What are the dynamics in the defense sector?

KENT: Defense has had its own gyrations with the US withdrawal from Afghanistan and Russian invasion of Ukraine. That’s kind of thrown everyone’s business plans into uncertainty a bit. People are concerned about too much consolidation in the US defense industry and there isn’t a lot of appetite for additional significant mergers. However, that may lead to some divestitures as will periodic business portfolio reviews among the industry’s largest companies.

 

How would you size up the opportunities in the emerging space economy?

LARRY: It’s a super interesting area, and the space economy is real. You only need to look at the public fascination with the recent SpaceX launch to get a glimpse into the future of that.

Among the defense primes and the more traditional space industry participants, while there is keen interest, we don’t expect significant large-scale M&A. That said, Advent recently completed its acquisition of Maxar Technologies, and Boeing and Lockheed Martin are widely reported to be exploring a sale of their space launch joint venture United Launch Alliance (ULA).

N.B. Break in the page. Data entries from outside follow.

(** * A shallow embedding of the interpreter core of [terminal.py]

    The development follows the class [PythonTerminal]: the tokenizer
    [parse_command], the dispatcher [execute_command], the handlers that
    read or write the session ([cmd_cd], [cmd_pwd], [cmd_echo], [cmd_env],
    [cmd_export], [cmd_history], [cmd_alias], [cmd_unalias], ...), the
    bridge [execute_external_command] and the driving loop [run]. The
    file handlers [cmd_ls] and [cmd_rm] are given over the interface
    [FileOps], the other handlers of the file system, the processes and
    the clock over [SysOps], and [full_host] is the host on which every
    name of the registry runs its method. [UI] follows the window of
    [ui/terminal_ui.py] (prompt, Return, the colour tag of the output
    widget, history keys) and [UI2] the history keys and the input box
    of the second window.

    Conventions.
    - A Python [str] is a [string]; a character is read as the code point
      of the same number, so the development covers lines over the code
      points 0 to 255.
    - A Python [dict] is an association list with unique keys kept in
      insertion order (see [Dict]).
    - Everything the interpreter asks of its host (file system, process
      table, clock, child processes) is a field of the interfaces [Host],
      [FileOps] and [SysOps]; theorems quantify over every host, and
      [Posix], [PosixFiles] and [PosixSys] give one concrete host for the
      scenarios that are evaluated.
    - A Python [float] is a binary64 float of the kernel; what Python
      prints for one is left to the host. *)

From Stdlib Require Import Bool Arith ZArith List Lia.
From Stdlib Require Import Sorted Permutation.
From Stdlib Require Import Ascii String DecimalString.
From Stdlib Require PrimFloat FloatOps SpecFloat Uint63.
Import ListNotations.

Local Open Scope list_scope.
Local Open Scope string_scope.

(** ** Python string primitives *)

Module PyStr.

(** Characters that have no literal form here. *)
Definition chr (n : nat) : ascii := ascii_of_nat n.
Definition dquote : ascii := chr 34.
Definition squote : ascii := chr 39.
Definition str1 (c : ascii) : string := String c EmptyString.
Definition nl : string := str1 (chr 10).
Definition esc : string := str1 (chr 27).
Definition DQ : string := str1 dquote.
Definition SQ : string := str1 squote.

(** [not s] on a [str]: true exactly for the empty string. *)
Definition is_empty (s : string) : bool :=
  match s with
  | EmptyString => true
  | String _ _ => false
  end.

(** [str.isspace] on one character: the white space of [str.strip()]
    among the code points below 256. *)
Definition is_space (c : ascii) : bool :=
  let n := nat_of_ascii c in
  (Nat.leb 9 n && Nat.leb n 13) || (Nat.leb 28 n && Nat.leb n 32)
  || Nat.eqb n 133 || Nat.eqb n 160.

(** [s.lstrip(...)], [s.rstrip(...)] and [s.strip(...)] for the character
    set [p]. *)
Fixpoint lstrip_with (p : ascii -> bool) (s : string) : string :=
  match s with
  | EmptyString => EmptyString
  | String c r => if p c then lstrip_with p r else s
  end.

Fixpoint rstrip_with (p : ascii -> bool) (s : string) : string :=
  match s with
  | EmptyString => EmptyString
  | String c r =>
      let r' := rstrip_with p r in
      if is_empty r' && p c then EmptyString else String c r'
  end.

Definition strip_with (p : ascii -> bool) (s : string) : string :=
  rstrip_with p (lstrip_with p s).

(** [s.strip()] *)
Definition strip (s : string) : string := strip_with is_space s.

(** [c in chars] *)
Fixpoint mem_char (c : ascii) (chars : string) : bool :=
  match chars with
  | EmptyString => false
  | String d r => Ascii.eqb c d || mem_char c r
  end.

(** [s.startswith(p)] *)
Definition startswith (s p : string) : bool := String.prefix p s.

(** [sep.join(l)] *)
Definition join (sep : string) (l : list string) : string :=
  String.concat sep l.

(** [s.split(c, 1)] for a one-character separator: the text before the
    first [c] and the text after it, or [None] when [c] does not occur
    (Python then returns the one-element list [[s]]). *)
Fixpoint split_once (c : ascii) (s : string) : option (string * string) :=
  match s with
  | EmptyString => None
  | String d r =>
      if Ascii.eqb d c then Some (EmptyString, r)
      else match split_once c r with
           | Some (a, b) => Some (String d a, b)
           | None => None
           end
  end.

(** [str(n)] for a natural number. *)
Definition str_of_nat (n : nat) : string :=
  NilEmpty.string_of_uint (Nat.to_uint n).

(** [n] copies of the character [c]. *)
Fixpoint replicate (n : nat) (c : ascii) : string :=
  match n with
  | O => EmptyString
  | S k => String c (replicate k c)
  end.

In addition, there is an entire ecosystem of emerging space companies. During the SPAC craze a couple years ago, there were roughly a dozen space companies that went public via de-SPAC transactions. Many of them did not generate earnings and some of them are more closely aligned with venture than a seasoned corporate company profile. We expect there will be some M&A activity among these companies and their privately-held peers as they look to consolidate in an effort to improve their earnings profiles and increase their contract positions. In some cases, fresh capital may be required to facilitate activity and we are watching closely investor risk appetite for space in the current, more cautious economic environment.

 

Looking ahead, what’s going to surprise industry observers?

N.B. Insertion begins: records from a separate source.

(** ** The file system

    Paths are the strings the program passes; the directories that exist and
    the regular files with their lines are looked up by these strings.  Two
    spellings of one directory are two entries, with two exceptions: a file
    can be created below a directory spelled with or without its trailing
    slash, and a path whose last component is [..] names a directory, which
    exists, as soon as the path before that component does. *)

Module os.

Definition slash : ascii := "/"%char.

(** [os.path.join(a, b)] on POSIX *)
Definition path_join (a b : string) : string :=
  if Str.starts_with_char slash b then b
  else match a with
       | EmptyString => b
       | _ => if Str.ends_with_char slash a then a +:+ b else a +:+ "/" +:+ b
       end.

(** the part of [p] up to its last slash, and the part after it *)
Fixpoint split_last (p : string) : string * string :=
  match p with
  | EmptyString => (EmptyString, EmptyString)
  | String c p' =>
      let '(h, t) := split_last p' in
      match h with
      | EmptyString =>
          if Ascii.eqb c slash then (Str.of_char c, t) else (EmptyString, String c t)
      | _ => (String c h, t)
      end
  end.

(** [s.rstrip('/')] *)
Fixpoint rstrip (s : string) : string :=
  match s with
  | EmptyString => EmptyString
  | String c s' =>
      match rstrip s' with
      | EmptyString => if Ascii.eqb c slash then EmptyString else Str.of_char c
      | r => String c r
      end
  end.

(** the directories above [p]: every non-empty prefix of [p] that a slash
    follows *)
Fixpoint ancestors_go (pre p : string) : list string :=
  match p with
  | EmptyString => []
  | String c p' =>
      (if Ascii.eqb c slash
       then match pre with EmptyString => [] | _ => [pre] end
       else [])
      ++ ancestors_go (pre +:+ Str.of_char c) p'
  end.
Definition ancestors (p : string) : list string := ancestors_go EmptyString p.

(** [p] is the spelling of a directory, or of a regular file, of the store *)
Definition is_dir (f : filesystem) (p : string) : bool := bool_decide (p ∈ dirs f).
Definition is_file (f : filesystem) (p : string) : bool :=
  bool_decide (is_Some (files f !! p)).

(** the last component of [p], and the path before it, trailing slashes
    apart *)
Definition basename (p : string) : string := snd (split_last (rstrip p)).
Definition dirname (p : string) : string := rstrip (fst (split_last (rstrip p))).

Definition dotdot_last (p : string) : bool := String.eqb (basename p) "..".

(** [p] names a directory: it is the spelling of a directory of the store,
    or its last component is [..] and the path before it is empty (the
    current directory or the root) or names a directory itself.  The first
    argument bounds the number of [..] components that are followed. *)
Fixpoint names_dir_upto (n : nat) (f : filesystem) (p : string) : bool :=
  is_dir f p ||
  match n with
  | O => false
  | S n' =>
      dotdot_last p &&
      match dirname p with
      | EmptyString => true
      | q => names_dir_upto n' f q
      end
  end.
Definition names_dir (f : filesystem) (p : string) : bool :=
  names_dir_upto (String.length p) f p.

KENT: Regarding commercial aerospace, I think that in the fourth quarter or sometime in 2024, as the OEMs start to prove that they have the kinks worked out of the supply chains, we will begin to see the valuation gap between buyers and sellers close.

In many respects, there’s pent up demand for transactions in the industry, both among strategics and private equity investors. As soon as conditions allow it, we expect there will be a fair number of them.

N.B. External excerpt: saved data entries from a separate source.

(** The text of [n] zeros separated by a comma and a blank. *)
Definition zeros_text (n : nat) : string := String.concat ", " (repeat "0" n).

(** * Properties *)

(** ** The error monad *)

Lemma bind_ok {A B : Type} (c : result A) (k : A -> result B) (a : A) :
  c = Ok a -> bind c k = k a.
Proof. intros ->; reflexivity. Qed.

Lemma bind_raise {A B : Type} (c : result A) (k : A -> result B) (e : exn) :
  c = Raise e -> bind c k = Raise e.
Proof. intros ->; reflexivity. Qed.

(** ** Bytes and integers *)

Lemma Z_of_byte_range (b : byte) : 0 <= Z_of_byte b <= 255.
Proof.
  unfold Z_of_byte. pose proof (Byte.to_N_bounded b). lia.
Qed.

Lemma byte_of_Z_of_byte (b : byte) : byte_of_Z (Z_of_byte b) = Some b.
Proof.
  unfold byte_of_Z, Z_of_byte.
  destruct (Z.ltb_spec (Z.of_N (Byte.to_N b)) 0); [lia|].
  rewrite N2Z.id. apply Byte.of_to_N.
Qed.

Lemma byte_of_Z_some (z : Z) (b : byte) : byte_of_Z z = Some b -> Z_of_byte b = z.
Proof.
  unfold byte_of_Z, Z_of_byte.
  destruct (Z.ltb_spec z 0); [discriminate|].
  intros H1. apply Byte.to_of_N in H1. rewrite H1. lia.
Qed.

Lemma byte_of_Z_in_range (z : Z) :
  0 <= z <= 255 -> exists b, byte_of_Z z = Some b /\ Z_of_byte b = z.
Proof.
  intros Hz. destruct (byte_of_Z z) as [b|] eqn:E.
  - exists b. split; [reflexivity|]. now apply byte_of_Z_some.
  - exfalso. unfold byte_of_Z in E.
    destruct (Z.ltb_spec z 0); [lia|].
    apply Byte.of_N_None_iff in E. lia.
Qed.

Lemma Z_of_byte_inj (a b : byte) : Z_of_byte a = Z_of_byte b -> a = b.
Proof.
  intros H. pose proof (byte_of_Z_of_byte a) as Ha.
  rewrite H, byte_of_Z_of_byte in Ha. congruence.
Qed.

Lemma byte_eqb_eq (a b : byte) : Byte.eqb a b = true <-> a = b.
Proof.
  split.
  - apply Byte.byte_dec_bl.
  - apply Byte.byte_dec_lb.
Qed.

Lemma Z_of_byte_zero (b : byte) : Z_of_byte b = 0 <-> b = x00.
Proof.
  split.
  - intros H. apply Z_of_byte_inj. rewrite H. reflexivity.
  - intros ->. reflexivity.
Qed.

(** ** Big-endian bytes of an integer *)

Module Base58Facts.

Import base58.
Local Open Scope list_scope.

Lemma from_bytes_big_snoc (u : list byte) (b : byte) :
  from_bytes_big (u ++ [b]) = from_bytes_big u * 256 + Z_of_byte b.
Proof.
  unfold from_bytes_big. rewrite fold_left_app. reflexivity.
Qed.

Lemma from_bytes_big_bounds (u : list byte) :
  0 <= from_bytes_big u < 256 ^ Z.of_nat (List.length u).
Proof.
  induction u as [|b u IH] using rev_ind.
  - cbn. lia.
  - rewrite from_bytes_big_snoc, length_app, Nat2Z.inj_add. cbn [List.length].
    rewrite Z.pow_add_r by lia.
    pose proof (Z_of_byte_range b). change (256 ^ Z.of_nat 1) with 256. nia.
Qed.

Lemma fold_from_bytes_shift (u : list byte) (a : Z) :
  fold_left (fun acc b => acc * 256 + Z_of_byte b) u a
  = a * 256 ^ Z.of_nat (List.length u) + from_bytes_big u.
Proof.
  revert a. induction u as [|b u IH]; intros a.
  - cbn. lia.
  - unfold from_bytes_big. cbn [fold_left List.length].
    rewrite IH, (IH (0 * 256 + Z_of_byte b)).
    rewrite Nat2Z.inj_succ, Z.pow_succ_r by lia. ring.
Qed.

Lemma from_bytes_big_cons (b : byte) (u : list byte) :
  from_bytes_big (b :: u)
  = Z_of_byte b * 256 ^ Z.of_nat (List.length u) + from_bytes_big u.
Proof.
  unfold from_bytes_big at 1. cbn [fold_left].
  rewrite fold_from_bytes_shift. ring.
Qed.

Lemma from_bytes_big_zeros (k : nat) (w : list byte) :
  from_bytes_big (repeat x00 k ++ w) = from_bytes_big w.
Proof.
  induction k as [|k IH]; [reflexivity|].
  cbn [repeat app]. rewrite from_bytes_big_cons, IH.
  change (Z_of_byte x00) with 0. lia.
Qed.

Lemma low_byte_spec (z : Z) (b : byte) :
  0 <= z -> low_byte (z * 256 + Z_of_byte b) = b.
Proof.
  intros Hz. unfold low_byte.
  pose proof (Z_of_byte_range b) as Hb.
  replace ((z * 256 + Z_of_byte b) mod 256) with (Z_of_byte b).
  - now rewrite byte_of_Z_of_byte.
  - rewrite Z.add_comm, Z.mod_add by lia. symmetry. apply Z.mod_small. lia.
Qed.

Lemma to_bytes_little_from_bytes (u : list byte) :
  rev (to_bytes_little (List.length u) (from_bytes_big u)) = u.
Proof.
  induction u as [|b u IH] using rev_ind; [reflexivity|].
  rewrite length_app, Nat.add_comm. cbn [List.length Nat.add to_bytes_little rev].
  rewrite from_bytes_big_snoc.
  pose proof (from_bytes_big_bounds u) as Hu.
  pose proof (Z_of_byte_range b) as Hb.
  rewrite low_byte_spec by lia.
  replace ((from_bytes_big u * 256 + Z_of_byte b) / 256) with (from_bytes_big u).
  - now rewrite IH.
  - rewrite Z.add_comm, Z.div_add by lia. rewrite Z.div_small by lia. lia.
Qed.

Lemma to_bytes_big_from_bytes (u : list byte) :
  to_bytes_big (from_bytes_big u) (Z.of_nat (List.length u)) = Ok u.
Proof.
  unfold to_bytes_big. pose proof (from_bytes_big_bounds u) as Hu.
  destruct (Z.ltb_spec (Z.of_nat (List.length u)) 0); [lia|].
  destruct (Z.ltb_spec (from_bytes_big u) 0); [lia|].
  destruct (Z.leb_spec (256 ^ Z.of_nat (List.length u)) (from_bytes_big u)); [lia|].
  now rewrite Nat2Z.id, to_bytes_little_from_bytes.
Qed.

(** The byte count that [b58decode] derives from the bit length is the
    length of the byte string once its leading zero bytes are gone. *)
Lemma byte_count_of_bit_length (b : byte) (u : list byte) :
  b <> x00 ->
  (bit_length (from_bytes_big (b :: u)) + 7) / 8 = Z.of_nat (List.length (b :: u)).
Proof.
  intros Hb. set (n := Z.of_nat (List.length u)).
  assert (Hn : 0 <= n) by (unfold n; lia).
  assert (Hlo : 2 ^ (8 * n) <= from_bytes_big (b :: u)).
  { rewrite from_bytes_big_cons. fold n.
    pose proof (from_bytes_big_bounds u) as Hu. fold n in Hu.
    pose proof (Z_of_byte_range b) as Hr.
    assert (Z_of_byte b <> 0) by (now rewrite Z_of_byte_zero).
    replace (2 ^ (8 * n)) with (256 ^ n).
    - nia.
    - change 256 with (2 ^ 8). now rewrite <- Z.pow_mul_r by lia. }
  assert (Hhi : from_bytes_big (b :: u) < 2 ^ (8 * n + 8)).
  { pose proof (from_bytes_big_bounds (b :: u)) as Hu.
    cbn [List.length] in Hu. rewrite Nat2Z.inj_succ in Hu. fold n in Hu.
    replace (2 ^ (8 * n + 8)) with (256 ^ Z.succ n); [lia|].
    change 256 with (2 ^ 8). rewrite <- Z.pow_mul_r by lia. f_equal. lia. }
  assert (Hpos : 0 < from_bytes_big (b :: u)).
  { pose proof (Z.pow_pos_nonneg 2 (8 * n)). lia. }
  unfold bit_length.
  destruct (Z.eqb_spec (from_bytes_big (b :: u)) 0); [lia|].
  rewrite Z.abs_eq by lia.
  assert (8 * n <= Z.log2 (from_bytes_big (b :: u))).
  { apply Z.log2_le_pow2; lia. }
  assert (Z.log2 (from_bytes_big (b :: u)) < 8 * n + 8).
  { apply Z.log2_lt_pow2; lia. }
  cbn [List.length]. rewrite Nat2Z.inj_succ. fold n.
  symmetry.
  apply Z.div_unique with (r := Z.log2 (from_bytes_big (b :: u)) - 8 * n); lia.
Qed.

LARRY: To amplify the point, we have clients in the commercial supply chain that have identified the deals they want to pursue. But at the moment, while still working through the supply chain recovery, many companies are understandably not yet prepared to go to their shareholders, or to their customers, or to their other stakeholders and tell them that now is the moment for management to focus on the strategic, integration, and other important and time consuming issues involved in a large transaction, while they are still working very hard to hit new production rates and work through the supply chain and labor issues we discussed earlier. As that normalizes, and it’s getting closer every day, so will a return to a more regular pace of M&A activity in the sector.

We are very bullish on the long-term outlook for all things commercial aerospace, defense, government services, and all of the related aftermarket services. These are industries that have faced unprecedented challenges over the course of the last several years and are proving more resilient for it. As the industry continues to evolve, and many of the issues we have discussed today are worked through, we expect a healthy industry and an active M&A market. And we look forward to supporting our clients in successfully pursuing their objectives.